Other algorithms for predicting properties have been developed. Both neural network and genetic algorithm-based programs are available. Some arguments can be made for the use of each. However, none has yet seen widespread use. This may be partially due to the greater difficulty in interpreting the chemical information that can be gained in addition to numerical predictions. Neural
networks are generally known to provide a good interpolation of data, but rather poor extrapolation.
30.2 QSAR
QSAR is also called traditional QSAR or Hansch QSAR to distinguish it from the 3D QSAR method described below. This is the application of the technique described above to biological activities, such as environmental toxicology or drug activity. The discussion above is applicable but a number of other caveats apply; which are addressed in this section. The following discussion is oriented toward drug design, although the same points may be applicable to other areas of research as well.

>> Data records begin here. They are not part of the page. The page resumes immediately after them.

(* ===== verification/PeopleProps.v ===== *)
(** What the keeping of logins guarantees: a rotated token locks the old one
    out and lets the new one in, whatever was cached; neither the trail nor an
    answer depends on a secret; one login's aliases are not removed through
    another's path. *)

From stdpp Require Import base gmap list strings.
From Stdlib Require Import ZArith QArith Lia Ascii.
From S2P Require Import Prelude PyString Json Store Identity ProjectAlias AddressRoles Principals Auth Memory Inbox.
From S2P Require Import WatchClaim Seats Presence Register Tree MailSignal Search Requests MemoryRoutes MemoryRoutesProps Admin AdminRoutes PeopleRoutes.

Open Scope Z_scope.
Open Scope tiding_scope.

Section logins.
Context (sha256 : string → string) (hashpw : string → string → string) (checkpw : string → string → bool).

Lemma gate_done {A} cfg p src c (k : service pstate A) st log :
  admin_or_open cfg p src = Done c → service_gated cfg p src k st log = k st log.
Proof. unfold service_gated. by intros ->. Qed.

(** ** Rotation *)

Lemma named_row name (st : pstate) q : get_principal name st = Some q →
  ∃ r, r ∈ ps_rows st ∧ p_name r = name ∧ q = _principal_dict r.
Proof.
  unfold get_principal. destruct (head _) as [r|] eqn:E; [|done]. intros [= <-].
  apply head_Some_elem_of, elem_of_select in E as [Hn Hr]. apply bool_decide_eq_true in Hn. by exists r.
Qed.

(** The one active row with a lookup key is found by it. *)
Lemma by_lookup_unique l rows r : r ∈ rows → p_active r = true → p_token_lookup r = Some l →
  (∀ x, x ∈ rows → p_active x = true → p_token_lookup x = Some l → x = r) → by_lookup l rows = Some r.
Proof.
  intros Hr Ha Hl Hu. unfold by_lookup. destruct (head _) as [x|] eqn:E.
  - apply head_Some_elem_of, elem_of_select in E as [Hx Hin]. bprop. destruct Hx as [Hxa Hxl]. f_equal. by apply Hu.
  - apply head_None in E. rewrite select_nil in E. specialize (E r Hr). rewrite Ha, Hl in E. by rewrite bool_decide_eq_true_2 in E.
Qed.

(** Whoever a token resolves to has that token's lookup key, or none. *)
Lemma resolved_lookup n1 n2 raw st q st' : get_principal_by_token sha256 checkpw n1 n2 raw st = Done (Some q, st') →
  ∃ r, r ∈ ps_rows st ∧ q = _principal_dict r ∧ (p_token_lookup r = Some (sha256 raw) ∨ p_token_lookup r = None).
Proof.
  unfold get_principal_by_token, _token_lookup. destruct (by_lookup _ _) as [r|] eqn:E.
  - apply head_Some_elem_of, elem_of_select in E as [Hr Hin]. bprop. destruct Hr as [_ Hl].
    intros H. exists r. split; [done|]. destruct (p_token_hash r); [|done]. repeat case_match; simplify_eq; eauto.
  - destruct (legacy_scan _ _ _ _) as [r|] eqn:El; [|done]. intros [= <- _]. exists r.
    apply head_Some_elem_of, elem_of_select in El as [_ Hin]. apply elem_of_select in Hin as [Hl Hin]. bprop.
    destruct Hl as [_ Hl]. apply negb_true_iff in Hl. destruct (p_token_lookup r); [done|]. eauto.
Qed.

Definition rotated (now : Z) (salt raw : string) (r : principal_row) : principal_row :=
  update_row sha256 now None None (Some (raw, _hash_password sha256 hashpw raw salt)) None None None r.

Lemma regenerate_runs cfg p src c now gen salt name st log q :
  admin_or_open cfg p src = Done c → get_principal name st = Some q →
  regenerate_token sha256 hashpw cfg p src now gen salt name st log =
    (Done ("engram_" +:+ gen),
     PState (update_where (λ r, p_name r == name) (rotated now salt ("engram_" +:+ gen)) (ps_rows st)) (ps_aliases st) (ps_verified st),
     log ++ [audit_entry "principal.token_regenerate" p (target_detail name) (Some (pd_id q))]).
Proof.
  intros Hc Hq. unfold regenerate_token. rewrite (gate_done _ _ _ c) by done. unfold update_principal. cbn [is_some orb negb].
  unfold get_principal in Hq. destruct (head _) as [r|]; [|done]. injection Hq as <-. done.
Qed.

(** C11. Rotating the token of a known login hands out the new token once and takes effect at once, whatever
    the server had verified and cached before: the new token resolves to that login, unless it is
    deactivated; no other token does any more; every other login's row is as it was; and
    the trail gains one row, which names the login and not the token. *)
Theorem rotation_exact cfg p src c now gen salt name st log q n1 n2 :
  (∀ a b, sha256 a = sha256 b → a = b) → (∀ x salt, checkpw x (hashpw x salt) = true) →
  principals_wf (ps_rows st) → by_lookup (sha256 ("engram_" +:+ gen)) (ps_rows st) = None →
  admin_or_open cfg p src = Done c → get_principal name st = Some q →
  ∃ st', regenerate_token sha256 hashpw cfg p src now gen salt name st log =
      (Done ("engram_" +:+ gen), st', log ++ [audit_entry "principal.token_regenerate" p (target_detail name) (Some (pd_id q))]) ∧
    (pd_active q = true → ∃ q' st'', get_principal_by_token sha256 checkpw n1 n2 ("engram_" +:+ gen) st' = Done (Some q', st'') ∧
       pd_name q' = name ∧ pd_id q' = pd_id q) ∧
    (∀ old q' st'', old ≠ "engram_" +:+ gen → get_principal_by_token sha256 checkpw n1 n2 old st' = Done (Some q', st'') →
       pd_name q' ≠ name) ∧
    (∀ r, p_name r ≠ name → r ∈ ps_rows st' ↔ r ∈ ps_rows st).
Proof.
  intros Hsha Hbc [Hnames _] Hfree Hc Hq. set (raw := "engram_" +:+ gen) in *.
  rewrite (regenerate_runs _ _ _ c _ _ _ _ _ _ q) by done. eexists. split; [done|].
  set (rows := update_where _ _ _). destruct (named_row _ _ _ Hq) as (r & Hr & Hn & ->).
  assert (∀ x, x ∈ rows → p_name x = name → x = rotated now salt raw r) as Hone.
  { intros x (y & Hy & ->)%elem_of_update_where Hx. destruct (p_name y == name) eqn:E.
    - apply bool_decide_eq_true in E. by rewrite (NoDup_fmap_inj _ _ _ _ Hnames Hy Hr (eq_trans E (eq_sym Hn))).
    - by apply bool_decide_eq_false in E. }
  assert (rotated now salt raw r ∈ rows) as Hin.
  { apply elem_of_update_where. exists r. split; [done|]. by rewrite bool_decide_eq_true_2. }
  split; [|split].
  - intros Ha. exists (_principal_dict (rotated now salt raw r)).
    assert (by_lookup (_token_lookup sha256 raw) rows = Some (rotated now salt raw r)) as Hb.
    { apply by_lookup_unique; [done|exact Ha|done|]. intros x (y & Hy & ->)%elem_of_update_where Hxa Hxl.
      destruct (p_name y == name) eqn:E; [apply Hone; [|by apply bool_decide_eq_true in E]|].
      - apply elem_of_update_where. exists y. by rewrite E.
      - exfalso. unfold by_lookup in Hfree. rewrite head_None, select_nil in Hfree. specialize (Hfree y Hy).
        rewrite Hxa in Hfree. unfold _token_lookup in Hxl. rewrite Hxl in Hfree. by rewrite bool_decide_eq_true_2 in Hfree. }
    unfold get_principal_by_token. cbn [ps_rows ps_verified]. rewrite Hb. cbn [rotated update_row p_token_hash].
    assert (_check_password sha256 checkpw raw (_hash_password sha256 hashpw raw salt) = true) as Hv by apply Hbc.
    destruct (_verified_recently _ _ _ _); [by eexists|]. rewrite Hv. by eexists.
  - intros old q' st'' Hold Ht Hname. destruct (resolved_lookup _ _ _ _ _ _ Ht) as (x & Hx & -> & Hl).
    rewrite (Hone x Hx Hname) in Hl. cbn in Hl. unfold _token_lookup in Hl. destruct Hl as [[= Hl]|]; [|done].
    by apply Hold, Hsha.
  - intros x Hx. cbn [ps_rows]. unfold rows. rewrite elem_of_update_where. split.
    + intros (y & Hy & ->). destruct (p_name y == name) eqn:E; [|done]. apply bool_decide_eq_true in E. by destruct Hx.
    + intros Hy. exists x. by rewrite bool_decide_eq_false_2.
Qed.

(** ** Secrets *)

(** Two changes that differ in secret values only. *)
Definition alike (u u' : principal_update) : Prop :=
  pu_is_admin u = pu_is_admin u' ∧ pu_read u = pu_read u' ∧ pu_write u = pu_write u' ∧ pu_active u = pu_active u' ∧
  is_some (pu_password u) = is_some (pu_password u') ∧ is_some (pu_token u) = is_some (pu_token u').

(** What a handler lets out: its answer and the trail. *)
Definition seen {S A} (x : outcome refusal A * S * list audit_row) : outcome refusal A * list audit_row := (x.1.1, x.2).

(** C34. No secret leaves through the trail: two changes of a login that differ only in the values of its password and
    token give the same answer and the same audit rows, with whatever salts; so do two rotations with different
    tokens, but for the token handed back. *)
Theorem trail_keeps_secrets cfg p src now salt salt' salt2 salt2' name u u' gen gen' st log : alike u u' →
  seen (update_principal_endpoint sha256 hashpw cfg p src now salt salt2 name u st log) =
    seen (update_principal_endpoint sha256 hashpw cfg p src now salt' salt2' name u' st log) ∧
  (regenerate_token sha256 hashpw cfg p src now gen salt name st log).2 =
    (regenerate_token sha256 hashpw cfg p src now gen' salt' name st log).2.
Proof.
  destruct u as [adm pw tok rns wns act], u' as [adm' pw' tok' rns' wns' act'].
  intros (H1 & H2 & H3 & H4 & H5 & H6). cbn in H1, H2, H3, H4, H5, H6. subst adm' rns' wns' act'.
  unfold update_principal_endpoint, regenerate_token, service_gated.
  destruct (admin_or_open cfg p src) as [c|e]; [|done]. unfold update_principal, update_detail, changed_fields.
  cbn [pu_is_admin pu_password pu_token pu_read pu_write pu_active is_some orb negb]. split; [|by destruct (head _)].
  rewrite H5, H6. destruct (negb _); [by destruct (get_principal name st)|]. destruct (head _) as [r|]; [|done].
  by destruct pw, pw', tok, tok'.
Qed.
End logins.

(** ** On concrete states *)

Definition ex_root : principal := Principal 9 "root" "human" true false true [] [] true 0 None.

Lemma ex_gate : admin_or_open ex_auth (Some ex_root) FromPrincipal = Done (Some ex_root).
Proof. done. Qed.

Lemma ex_created_wf : principals_wf (ps_rows ex_created).
Proof. split; by apply (bool_decide_eq_true_1 _); vm_compute. Qed.

Lemma rotation_exact_witness :
  ∃ q st', get_principal "hal" ex_created = Some q ∧
    (regenerate_token Principals.ex_sha ex_hashpw ex_auth (Some ex_root) FromPrincipal 20 "new" "" "hal" ex_created []).1 =
      (Done "engram_new", st') ∧
    (∃ q' st'', get_principal_by_token Principals.ex_sha ex_checkpw 21 22 "engram_new" st' = Done (Some q', st'') ∧ pd_name q' = "hal") ∧
    (∀ q' st'', get_principal_by_token Principals.ex_sha ex_checkpw 21 22 "engram_abc" st' = Done (Some q', st'') → pd_name q' ≠ "hal").
Proof.
  destruct (get_principal "hal" ex_created) as [q|] eqn:Hq; [|by vm_compute in Hq].
  destruct (rotation_exact Principals.ex_sha ex_hashpw ex_checkpw ex_auth (Some ex_root) FromPrincipal (Some ex_root) 20 "new" ""
    "hal" ex_created [] q 21 22 (λ a b H, H) (λ x salt, bool_decide_eq_true_2 _ eq_refl) ex_created_wf eq_refl ex_gate Hq)
    as (st' & Hr & Hin & Hout & _).
  exists q, st'. split; [done|]. rewrite Hr. split; [done|]. split.
  - destruct Hin as (q' & st'' & H1 & H2 & _); [by vm_compute in Hq; inversion Hq|]. by exists q', st''.
  - intros q' st''. by apply Hout.
Defined.

Lemma trail_keeps_secrets_witness :
  let u t := PrincipalUpdate None (Some "pw") (Some t) None None None in
  alike (u "s1") (u "s2") ∧
  seen (update_principal_endpoint Principals.ex_sha ex_hashpw ex_auth (Some ex_root) FromPrincipal 20 "" "" "hal" (u "s1") ex_created []) =
    seen (update_principal_endpoint Principals.ex_sha ex_hashpw ex_auth (Some ex_root) FromPrincipal 20 "" "" "hal" (u "s2") ex_created []).
Proof.
  split; [by split_and!|]. apply (trail_keeps_secrets Principals.ex_sha ex_hashpw ex_auth (Some ex_root) FromPrincipal 20 "" "" "" ""
    "hal" _ _ "a" "b" ex_created []). by split_and!.
Defined.

(** ** What the code does otherwise *)

(** The trail records every change of a login but the two that matter as much:
    an admin minted, and an alias given or taken, leave no row. *)
Lemma minting_untrailed :
  let b := PrincipalCreate "mallory" "human" true None (Some "t") None None in
  ∃ a st', create_principal_endpoint Principals.ex_sha ex_hashpw ex_auth (Some ex_root) FromPrincipal 20 5 "" "" "" b ex_created [] =
    (Done a, st', []) ∧ pd_is_admin a.1 = true.
Proof. do 2 eexists. split; [vm_compute; reflexivity|done]. Qed.

(** A login is stored in small letters, and creating one accepts any spelling;
    the paths that name it afterwards compare as spelled. *)
Lemma path_spelling_matters :
  let mint := PrincipalCreate "Hal" "agent" false None None None None in
  (validate_create mint ≫= λ b, Some (pc_name b)) = Some "hal" ∧
  (deactivate_principal_endpoint Principals.ex_sha ex_auth (Some ex_root) FromPrincipal 20 "Hal" ex_created []).1.1 =
    Raise (Refusal 404 (NotThere "Hal")).
Proof. split; by vm_compute. Qed.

In order to parameterize a QSAR equation, a quantified activity for a set of compounds must be known. These are called lead compounds, at least in the pharmaceutical industry. Typically, test results are available for only a small number of compounds. Because of this, it can be difficult to choose a number of descriptors that will give useful results without fitting to anomalies in the test set. Three to five lead compounds per descriptor in the QSAR equation are normally considered an adequate number. If two descriptors are nearly col-linear with one another, then one should be omitted even though it may have a large correlation coefficient.
In the case of drug design, it may be desirable to use parabolic functions in place of linear functions. The descriptor for an ideal drug candidate often has an optimum value. Drug activity will decrease when the value is either larger or smaller than optimum. This functional form is described by a parabola, not a linear relationship.
The advantage of using QSAR over other modeling techniques is that it takes into account the full complexity of the biological system without requiring any information about the binding site. The disadvantage is that the method will not distinguish between the contribution of binding and transport properties in determining drug activity. QSAR is very useful for determining general criteria for activity, but it does not readily yield detailed structural predictions.
30.3 3D QSAR
For drug design purposes, it is desirable to construct a method that will predict the molecular structures of candidate compounds without requiring knowledge of the binding-site geometry. 3D QSAR has been fairly successful in fulfilling these criteria. It is similar to QSAR in that property descriptors, statistical analysis, and fitting techniques are used. Beyond that, the two computations are significantly different.
Like QSAR, molecular structures must be available for compounds that
have known quantitatively defined activities. The first step is then to align the molecular structures. This alignment is based on the fact that all have a drug activity due to docking at a particular site. Alignment algorithms rotate and translate a molecule within the Cartesian coordinate space until it matches the location and rotation of another molecule as well as possible. This can be as simple as aligning the backbones of similar molecules or as complex as a sophisticated search and optimization scheme. For conformationally flexible compounds, both alignment and conformation must be addressed. Typically, the most rigid molecule in the set is the one to which the others are aligned. There are automated routines for finding the conformer of best alignment, or this can be done manually.
Once the molecules are aligned, a molecular field is computed on a grid of points in space around the molecule. This field must provide a description of how each molecule will tend to bind in the active site. Field descriptors typically consist of a sum of one or more spatial properties, such as steric factors, van der Waals parameters, or the electrostatic potential. The choice of grid points will also affect the quality of the final results.